While Eden Bower watched the pigeons, Don Hedger sat on the other side of
the bolted doors, looking into a pool of dark turpentine, at his idle
brushes, wondering why a woman could do this to him. He, too, was sure of
his future and knew that he was a chosen man. He could not know, of
course, that he was merely the first to fall under a fascination which
was to be disastrous to a few men and pleasantly stimulating to many
thousands. Each of these two young people sensed the future, but not
completely. Don Hedger knew that nothing much would ever happen to him.

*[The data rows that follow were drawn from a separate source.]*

(** X6.  [set_value(key, None)] on a QSettings store is accepted (only
    [__setitem__] checks the type).  The key is then listed by
    [get_keys], while [get_value] raises KeyError for it, and so do
    [values()] and [items()]. *)
Theorem null_is_listed_but_not_read (s : Scope) (self : IDASettings.t)
        (key : string) (w : World) :
  s <> Document ->
  validate (IDASettings._plugin_name self) = true ->
  let r := scope_set_value s self key PyNone w in
  fst r = Ok tt /\
  fst (scope_get_value s self key (snd r)) = Raise (KeyError "key not found") /\
  exists l, key ∈ l /\
    forall fuel, length l < fuel ->
      fst (scope_keys fuel s self (snd r)) = Ok (Some l) /\
      fst (scope_values fuel s self (snd r)) = Raise (KeyError "key not found") /\
      fst (scope_items fuel s self (snd r)) = Raise (KeyError "key not found").
Proof.
  intros Hs valid r. subst r. rewrite scope_set_value_any by assumption.
  cbn [fst snd]. set (p := IDASettings._plugin_name self).
  set (w1 := world_after_set s p key PyNone w).
  assert (Hst : stored s p key w1 = Some PyNone) by now apply stored_after_set.
  assert (Hget : fst (scope_get_value s self key w1)
                 = Raise (KeyError "key not found")).
  { rewrite scope_get_value_eq by exact valid. fold p.
    destruct s; [| | |congruence]; cbn [fst]; now rewrite Hst. }
  split; [reflexivity|]. split; [exact Hget|].
  destruct (scope_items_spec self valid s w1 Hs) as (l & _ & Hin & Hrun).
  exists l. split; [apply Hin; fold p; rewrite Hst; eauto|].
  intros fuel Hlt. destruct (Hrun fuel Hlt) as (R1 & R2 & R3).
  rewrite R1, R2, R3.
  rewrite (items_of_Raise _ l key (KeyError "key not found")).
  - repeat split.
  - apply Hin. fold p. rewrite Hst. eauto.
  - exact Hget.
  - intros k' e' E. now apply (scope_get_value_errors s self k' w1).
Qed.

Lemma null_is_listed_but_not_read_witness :
  System <> Document /\
  validate (IDASettings._plugin_name settings_1) = true /\
  fst (scope_get_value System settings_1 KEY_1
         (snd (scope_set_value System settings_1 KEY_1 PyNone empty_world)))
  = Raise (KeyError "key not found").
Proof.
  split; [discriminate|]. split; [reflexivity|].
  apply (null_is_listed_but_not_read System settings_1 KEY_1 empty_world);
    [discriminate|reflexivity].
Defined.



(** ** Constructing the facade *)

(** X2.  A facade that [IDASettings(plugin_name)] returned was built for
    a valid name and without touching the world, and each of its four
    accessors returns a store of the same plugin name: the accessors'
    own validation never raises. *)
Theorem constructed_facade_has_four_stores (plugin_name : string)
        (self : IDASettings.t) (w w' : World) :
  IDASettings.__init__ plugin_name w = (Ok self, w') ->
  w' = w /\
  IDASettings._plugin_name self = plugin_name /\
  validate plugin_name = true /\
  forall (s : Scope) (w1 : World),
    accessor s self w1 = (Ok (mk_store s plugin_name), w1).
Proof.
  unfold IDASettings.__init__.
  destruct (validate plugin_name) eqn:valid; cbn [negb]; [|discriminate].
  intros [= <- <-]. repeat split. intros s w1. now apply accessor_Ok.
Qed.

Lemma constructed_facade_has_four_stores_witness :
  IDASettings.__init__ PLUGIN_1 empty_world = (Ok settings_1, empty_world) /\
  accessor Document settings_1 world_idb_key_1
  = (Ok (mk_store Document PLUGIN_1), world_idb_key_1).
Proof.
  split; [reflexivity|].
  apply (constructed_facade_has_four_stores PLUGIN_1 settings_1 empty_world
           empty_world eq_refl).
Defined.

Eden Bower understood that to her a great deal would happen. But she did
not guess that her neighbour would have more tempestuous adventures
sitting in his dark studio than she would find in all the capitals of
Europe, or in all the latitude of conduct she was prepared to permit
herself.
V
One Sunday morning Eden was crossing the Square with a spruce young man
in a white flannel suit and a panama hat. They had been breakfasting at
the Brevoort and he was coaxing her to let him come up to her rooms and
sing for an hour.
"No, I've got to write letters. You must run along now. I see a friend of
mine over there, and I want to ask him about something before I go up."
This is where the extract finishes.